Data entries
+ + + + +

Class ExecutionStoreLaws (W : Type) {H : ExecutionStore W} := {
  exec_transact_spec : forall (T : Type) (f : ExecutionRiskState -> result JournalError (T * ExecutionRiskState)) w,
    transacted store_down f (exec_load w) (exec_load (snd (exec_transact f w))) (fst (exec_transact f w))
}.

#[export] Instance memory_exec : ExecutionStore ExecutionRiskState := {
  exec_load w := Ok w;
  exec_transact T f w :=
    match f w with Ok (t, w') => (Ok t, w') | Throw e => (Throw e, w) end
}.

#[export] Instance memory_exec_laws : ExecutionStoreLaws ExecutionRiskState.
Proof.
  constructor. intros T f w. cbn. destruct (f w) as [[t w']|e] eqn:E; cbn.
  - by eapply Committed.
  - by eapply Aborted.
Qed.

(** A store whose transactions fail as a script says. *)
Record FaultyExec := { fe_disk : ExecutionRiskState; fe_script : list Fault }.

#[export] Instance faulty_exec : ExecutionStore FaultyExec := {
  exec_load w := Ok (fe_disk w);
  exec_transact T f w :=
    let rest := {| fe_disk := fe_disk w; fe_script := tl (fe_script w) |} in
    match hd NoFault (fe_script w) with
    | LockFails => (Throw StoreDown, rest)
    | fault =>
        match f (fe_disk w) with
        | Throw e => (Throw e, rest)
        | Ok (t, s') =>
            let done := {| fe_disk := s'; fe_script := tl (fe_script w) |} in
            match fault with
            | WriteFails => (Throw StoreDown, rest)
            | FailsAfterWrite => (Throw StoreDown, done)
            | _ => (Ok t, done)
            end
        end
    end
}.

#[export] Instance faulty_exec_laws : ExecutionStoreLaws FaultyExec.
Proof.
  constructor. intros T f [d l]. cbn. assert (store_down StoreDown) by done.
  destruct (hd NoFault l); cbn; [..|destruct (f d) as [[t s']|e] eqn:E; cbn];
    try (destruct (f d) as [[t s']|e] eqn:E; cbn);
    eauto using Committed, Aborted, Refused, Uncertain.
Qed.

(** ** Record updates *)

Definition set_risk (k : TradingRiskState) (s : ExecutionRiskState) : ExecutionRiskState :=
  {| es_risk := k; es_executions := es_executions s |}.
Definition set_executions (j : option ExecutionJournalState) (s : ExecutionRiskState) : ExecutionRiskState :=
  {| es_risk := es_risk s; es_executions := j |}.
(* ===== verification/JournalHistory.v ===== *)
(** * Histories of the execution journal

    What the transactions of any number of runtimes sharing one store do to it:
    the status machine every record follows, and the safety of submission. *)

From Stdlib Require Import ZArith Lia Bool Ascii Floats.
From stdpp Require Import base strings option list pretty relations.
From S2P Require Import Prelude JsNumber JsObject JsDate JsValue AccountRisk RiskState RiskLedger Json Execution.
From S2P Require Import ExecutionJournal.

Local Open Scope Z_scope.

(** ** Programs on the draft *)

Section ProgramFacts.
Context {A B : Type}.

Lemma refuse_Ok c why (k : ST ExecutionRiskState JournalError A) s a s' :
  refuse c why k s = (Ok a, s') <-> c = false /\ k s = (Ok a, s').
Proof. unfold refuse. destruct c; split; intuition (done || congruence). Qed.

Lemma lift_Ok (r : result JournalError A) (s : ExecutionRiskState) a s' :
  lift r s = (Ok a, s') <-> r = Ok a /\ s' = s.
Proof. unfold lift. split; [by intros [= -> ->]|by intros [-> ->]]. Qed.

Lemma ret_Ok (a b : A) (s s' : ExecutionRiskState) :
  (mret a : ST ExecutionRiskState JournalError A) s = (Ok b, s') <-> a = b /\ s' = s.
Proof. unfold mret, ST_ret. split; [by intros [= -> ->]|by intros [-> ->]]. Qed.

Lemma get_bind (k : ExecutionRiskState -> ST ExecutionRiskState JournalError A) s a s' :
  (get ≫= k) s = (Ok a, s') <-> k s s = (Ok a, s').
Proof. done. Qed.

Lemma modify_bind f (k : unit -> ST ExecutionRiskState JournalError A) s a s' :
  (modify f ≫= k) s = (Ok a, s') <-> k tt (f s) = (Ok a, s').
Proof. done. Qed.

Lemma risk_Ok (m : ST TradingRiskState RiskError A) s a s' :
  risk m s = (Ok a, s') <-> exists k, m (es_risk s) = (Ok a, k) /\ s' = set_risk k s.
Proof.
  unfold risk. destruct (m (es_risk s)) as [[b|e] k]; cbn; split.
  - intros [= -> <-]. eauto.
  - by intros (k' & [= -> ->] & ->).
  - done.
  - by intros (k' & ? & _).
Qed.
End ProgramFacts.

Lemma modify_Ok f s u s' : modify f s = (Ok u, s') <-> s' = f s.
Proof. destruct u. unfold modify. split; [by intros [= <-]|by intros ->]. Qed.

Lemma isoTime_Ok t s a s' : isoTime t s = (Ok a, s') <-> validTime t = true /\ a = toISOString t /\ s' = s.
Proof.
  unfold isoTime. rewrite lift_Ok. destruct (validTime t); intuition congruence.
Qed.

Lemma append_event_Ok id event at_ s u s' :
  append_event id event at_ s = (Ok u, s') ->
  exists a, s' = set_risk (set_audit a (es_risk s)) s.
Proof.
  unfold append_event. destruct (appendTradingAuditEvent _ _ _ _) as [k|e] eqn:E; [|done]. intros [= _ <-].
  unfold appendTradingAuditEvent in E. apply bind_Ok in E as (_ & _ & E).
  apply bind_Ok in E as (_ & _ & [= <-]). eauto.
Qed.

+ + + + +

Exercise details: Copy exactly the lines above, starting at the opening line and finishing at the line in which "constructor. intros T f w." occurs.

Task response:
Class ExecutionStoreLaws (W : Type) {H : ExecutionStore W} := {
  exec_transact_spec : forall (T : Type) (f : ExecutionRiskState -> result JournalError (T * ExecutionRiskState)) w,
    transacted store_down f (exec_load w) (exec_load (snd (exec_transact f w))) (fst (exec_transact f w))
}.

#[export] Instance memory_exec : ExecutionStore ExecutionRiskState := {
  exec_load w := Ok w;
  exec_transact T f w :=
    match f w with Ok (t, w') => (Ok t, w') | Throw e => (Throw e, w) end
}.

#[export] Instance memory_exec_laws : ExecutionStoreLaws ExecutionRiskState.
Proof.
  constructor. intros T f w. cbn. destruct (f w) as [[t w']|e] eqn:E; cbn.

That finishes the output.